▸ **MATERIAL PROVIDED**
(** [repr(x)] of a double. *)
Definition float_repr (f : spec_float) : str :=
  match f with
  | S754_nan => lit "nan"
  | S754_infinity s => if s then lit "-inf" else lit "inf"
  | S754_zero s => if s then lit "-0.0" else lit "0.0"
  | S754_finite s m e => repr_finite s m e
  end.

(** ** [json.loads] *)

Definition is_json_ws (c : char) : bool :=
  ((c =? 32) || (c =? 9) || (c =? 10) || (c =? 13))%N.

Fixpoint skip_ws (s : str) : str :=
  match s with
  | c :: s' => if is_json_ws c then skip_ws s' else s
  | [] => []
  end.

Definition hex_val (c : char) : option N :=
  if ((48 <=? c) && (c <=? 57))%N then Some (c - 48)%N
  else if ((97 <=? c) && (c <=? 102))%N then Some (c - 87)%N
  else if ((65 <=? c) && (c <=? 70))%N then Some (c - 55)%N
  else None.

(** Four hexadecimal digits. *)
Definition hex4 (s : str) : option (N * str) :=
  match s with
  | a :: b :: c :: d :: rest =>
      match hex_val a, hex_val b, hex_val c, hex_val d with
      | Some a, Some b, Some c, Some d =>
          Some (((a * 16 + b) * 16 + c) * 16 + d, rest)%N
      | _, _, _, _ => None
      end
  | _ => None
  end.

Definition is_high_surrogate (c : N) : bool := ((55296 <=? c) && (c <=? 56319))%N.
Definition is_low_surrogate (c : N) : bool := ((56320 <=? c) && (c <=? 57343))%N.

(** What follows a backslash-u escape (the text after the [u]). *)
Definition scan_unicode_escape (s : str) : option (char * str) :=
  match hex4 s with
  | None => None
  | Some (c, rest) =>
      if is_high_surrogate c then
        match rest with
        | b :: u :: h1 :: h2 :: h3 :: h4 :: rest2 =>
            if ((b =? ch_backslash) && (u =? 117))%N then
              match hex4 [h1; h2; h3; h4] with
              | None => None
              | Some (c2, _) =>
                  if is_low_surrogate c2 then
                    Some (65536 + (c - 55296) * 1024 + (c2 - 56320), rest2)%N
                  else Some (c, rest)
              end
            else Some (c, rest)
        | _ => Some (c, rest)
        end
      else Some (c, rest)
  end.

(** [scanstring]: the text after the opening quote. *)
Fixpoint scanstring (fuel : nat) (s acc : str) : option (str * str) :=
  match fuel with
  | O => None
  | S fuel' =>
      match s with
      | [] => None
      | c :: s' =>
          if (c =? ch_quote)%N then Some (rev acc, s')
          else if (c =? ch_backslash)%N then
            match s' with
            | [] => None
            | e :: s'' =>
                if (e =? 117)%N then
                  match scan_unicode_escape s'' with
                  | Some (u, rest) => scanstring fuel' rest (u :: acc)
                  | None => None
                  end
                else
                  let plain := fun (x : char) => scanstring fuel' s'' (x :: acc) in
                  if (e =? ch_quote)%N then plain ch_quote
                  else if (e =? ch_backslash)%N then plain ch_backslash
                  else if (e =? 47)%N then plain 47%N
                  else if (e =? 98)%N then plain 8%N
                  else if (e =? 102)%N then plain 12%N
                  else if (e =? 110)%N then plain 10%N
                  else if (e =? 114)%N then plain 13%N
                  else if (e =? 116)%N then plain 9%N
                  else None
            end
          else if (c <=? 31)%N then None
          else scanstring fuel' s' (c :: acc)
      end
  end.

▸ **EXERCISE INSTRUCTIONS**
What you return should be exactly the lines above, starting at the one with "repr_finite s m e" and ending at the one with "Definition hex_val (c", and nothing else.

▸ **EXERCISE OUTPUT**
  | S754_finite s m e => repr_finite s m e
  end.

(** ** [json.loads] *)

Definition is_json_ws (c : char) : bool :=
  ((c =? 32) || (c =? 9) || (c =? 10) || (c =? 13))%N.

Fixpoint skip_ws (s : str) : str :=
  match s with
  | c :: s' => if is_json_ws c then skip_ws s' else s
  | [] => []
  end.

Definition hex_val (c : char) : option N :=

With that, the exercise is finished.